In 1914, he wrote an insightful study on the legal aspect of Jean-Jacques Rousseau's philosophy (Filozofia Prawa J. J. Rousseau’a, Cracow, 1913). This was a new addition to a large body of studies that, until then, were mainly concerned with the political component of Rousseau's philosophy. This was one of his first studies on Rousseau's philosophy – a subject Peretiatkowicz continued to explore throughout his career. This publication was accepted by the Law Faculty of the Jagiellonian University as part of his habilitation procedure, and in 1914, Peretiatkowicz became a docent of legal philosophy at this university.

== Career ==

Postwar Poland's newly created universities needed experienced professors and scholars. In 1919, Peretiatkowicz accepted a call from the University of Poznań to organize, as a professor and dean, a new legal-economic faculty. Two years later he became the Vice-Rector of the university and finally its Rector between 1936 and 1939.
From 1930, he was also a director of the private Higher School of Commerce until 1938. Thanks to his efforts, the school received the status of an official higher education institution in 1938, along with its new name as the State Academy of Commerce (currently Poznań University of Economics). Peretiatkowicz became its first Rector and remained in this position until the beginning of the Second World War in September 1939. As Rector of two higher education institutions—an unprecedented circumstance in Poland—Peretiatkowicz demonstrated outstanding organizational skills and leadership, while still writing and teaching classes.

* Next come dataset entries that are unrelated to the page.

(** C4 as stated fails: the company step accepts the input and returns a
    follow-up; the message logged for it carries no tag, and the log holds
    no info message with the follow-up's text. *)
Lemma follow_up_is_untagged :
  accepted sampleSteps sampleStart " Acme " = true
  /\ handleSubmit sampleUuid sampleSteps sampleNumber sampleNumber
       (Some " Acme ") EmptyString sampleStart 1
     = Some ({| stepIndex := 1;
                lead := {[ "companyName" := JString "Acme" ]};
                messages :=
                  messages sampleStart
                  ++ [userMsg "m1" "Acme";
                      agentMsg "m2" "Thanks, noted." None;
                      questionMsg "m3" emailStep (Some 1)];
                status := collecting |}, 4)
  /\ Message.meta (agentMsg "m2" "Thanks, noted." None) = None
  /\ ~ (exists i,
          agentMsg i "Thanks, noted." (Some info)
          ∈ messages sampleStart
            ++ [userMsg "m1" "Acme";
                agentMsg "m2" "Thanks, noted." None;
                questionMsg "m3" emailStep (Some 1)]).
Proof.
  split; [vm_compute; reflexivity|]. split; [vm_compute; reflexivity|].
  split; [reflexivity|].
  intros [i Hin]. cbn in Hin.
  repeat (apply elem_of_cons in Hin as [Heq|Hin]; [discriminate Heq|]).
  by apply elem_of_nil in Hin.
Qed.

Lemma sampleStart_reachable :
  reachable sampleUuid sampleSteps sampleNumber sampleNumber sampleStart.
Proof. by apply (reach_open _ _ _ _ 0 sampleStart 1). Qed.

Lemma reset_is_fresh_opening_witness :
  exists mid after n',
    handleSubmit sampleUuid sampleSteps sampleNumber sampleNumber
      (Some "Acme") EmptyString sampleStart 1 = Some (mid, 4)
    /\ stepIndex mid = 1
    /\ reachable sampleUuid sampleSteps sampleNumber sampleNumber mid
    /\ resetConversation sampleUuid sampleSteps mid 4 = Some (after, n')
    /\ observe after = observe sampleStart.
Proof.
  eexists _.
  assert (Hrun : handleSubmit sampleUuid sampleSteps sampleNumber sampleNumber
                   (Some "Acme") EmptyString sampleStart 1
                 = Some ({| stepIndex := 1;
                            lead := {[ "companyName" := JString "Acme" ]};
                            messages :=
                              messages sampleStart
                              ++ [userMsg "m1" "Acme";
                                  agentMsg "m2" "Thanks, noted." None;
                                  questionMsg "m3" emailStep (Some 1)];
                            status := collecting |}, 4))
    by (vm_compute; reflexivity).
  pose proof (reach_submit _ _ _ _ _ _ _ _ _ _ sampleStart_reachable Hrun) as Hreach.
  destruct (reset_is_fresh_opening sampleUuid sampleSteps sampleNumber
              sampleNumber _ 4 Hreach)
    as (after & n' & step & i & Hreset & _ & _ & _ & _ & _ & Hobs).
  exists after, n'. split; [exact Hrun|]. split; [reflexivity|].
  split; [exact Hreach|]. split; [exact Hreset|].
  apply (Hobs 0 sampleStart 1). reflexivity.
Defined.

Lemma complete_state_acknowledges_witness :
  status sampleDone = complete
  /\ nonEmpty (trim (submitted (Some "one more thing") EmptyString)) = true
  /\ exists after n',
       handleSubmit sampleUuid sampleSteps sampleNumber sampleNumber
         (Some "one more thing") EmptyString sampleDone 9 = Some (after, n')
       /\ length (messages after) = 2
       /\ lead after = lead sampleDone
       /\ stepIndex after = 2
       /\ status after = complete.
Proof.
  assert (H2 : nonEmpty (trim (submitted (Some "one more thing") EmptyString)) = true)
    by reflexivity.
  split; [reflexivity|]. split; [exact H2|].
  destruct (complete_state_acknowledges sampleUuid sampleSteps sampleNumber
              sampleNumber sampleDone (Some "one more thing") EmptyString 9
              eq_refl H2)
    as (after & n' & i1 & i2 & Hrun & Hm & Hl & Hi & Hs).
  exists after, n'. split; [exact Hrun|]. split; [by rewrite Hm|].
  split; [exact Hl|]. split; [exact Hi|exact Hs].
Defined.

(** C7 as stated fails: a record with a company name and no industry gets
    a company line that renders the missing industry as a placeholder, a
    record with a contact name and no email renders the email as a
    placeholder, and a record with an industry and no company name gets no
    line for the industry. *)
Lemma summary_renders_placeholders :
  ({[ "companyName" := JString "Acme" ]} : LeadProfile) !! "industry" = None
  /\ renderSummary sampleNumber sampleNumber {[ "companyName" := JString "Acme" ]}
     = "Quick recap:" +:+ nl +:+ "• Acme in unknown vertical"
  /\ ({[ "contactName" := JString "Ann" ]} : LeadProfile) !! "contactEmail" = None
  /\ renderSummary sampleNumber sampleNumber {[ "contactName" := JString "Ann" ]}
     = "Quick recap:" +:+ nl +:+ "• Contact: Ann (email pending)"
  /\ renderSummary sampleNumber sampleNumber {[ "industry" := JString "Fintech" ]}
     = "Quick recap:" +:+ nl.
Proof. repeat split; vm_compute; reflexivity. Qed.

In 1920, Peretiatkowicz founded a quarterly Ruch Prawniczy i Ekonomiczny (Legal and Economic Trends). As editor-in-chief, he oversaw the publication of twenty volumes. Many of his articles were included. Following the World War II, the periodical resumed its activity under the name of Ruch Prawniczy, Ekonomiczny i Socjalny (Legal, Economic, and Sociological Trends).
In the same year, Peretiatkowicz instigated a publication of Encyklopedia Prawa Obowiązującego w Polsce (Encyclopedia of Polish Law). As editor-in-chief, he was responsible for five volumes between 1923 and 1926 and authored a chapter on Polish constitutional law. He authored the History of Political Doctrines of the Nineteenth and Twentieth Centuries, works on Hans Kelsen’s theory of law and state, and on the Fascist state. Some of his articles became part of a collective work Studia Prawnicze (Legal Studies, 1938). Peretiatkowicz has been considered one of the greatest authorities on J. J. Rousseau's philosophy.

In addition to scholarly work, Peretiatkowicz wrote several legal textbooks, published in numerous editions. For example, Wstęp do Nauk Prawnych (Introduction to Legal Sciences) had seven editions; Państwo Współczesne (Modern State), nine editions; as well as the numerous editions of annotated Polish Constitution of 1921 (Konstytucja Rzeczypospolitej Polskiej). His Podstawowe Pojęcia Prawa Administracyjnego (Basic Concepts of Administrative Law) was especially well liked among students, and Współczesna Encyklopedia Polityczna z Uwzględnieniem Życia Gospodarczego. Podręczny Informator Dla Czytelników Gazet (Modern Encyclopedia of Political Life Taking into Account the Economic Life. A Quick Reference for Newspaper Readers), conceived as a source of reference for layman readers, enjoyed three editions.

In 1936, Peretiatkowicz organized the Institute of Public Law. In 1937 he was nominated a member of the Jurisdictional Tribunal in Warsaw (Trybunał Kompetencyjny), and in 1939, one of the judges of the Highest Administrative Tribunal (Najwyższy Trybunał Administracyjny).

The new post-war regime seriously deprived Peretiatkowicz of academic freedom. His didactic work and research were hampered, and his publications censored and modified. He published very little, particularly in light of his prolific career during the interwar period. Peretiatkowicz died in Poznań, on December 18, 1956.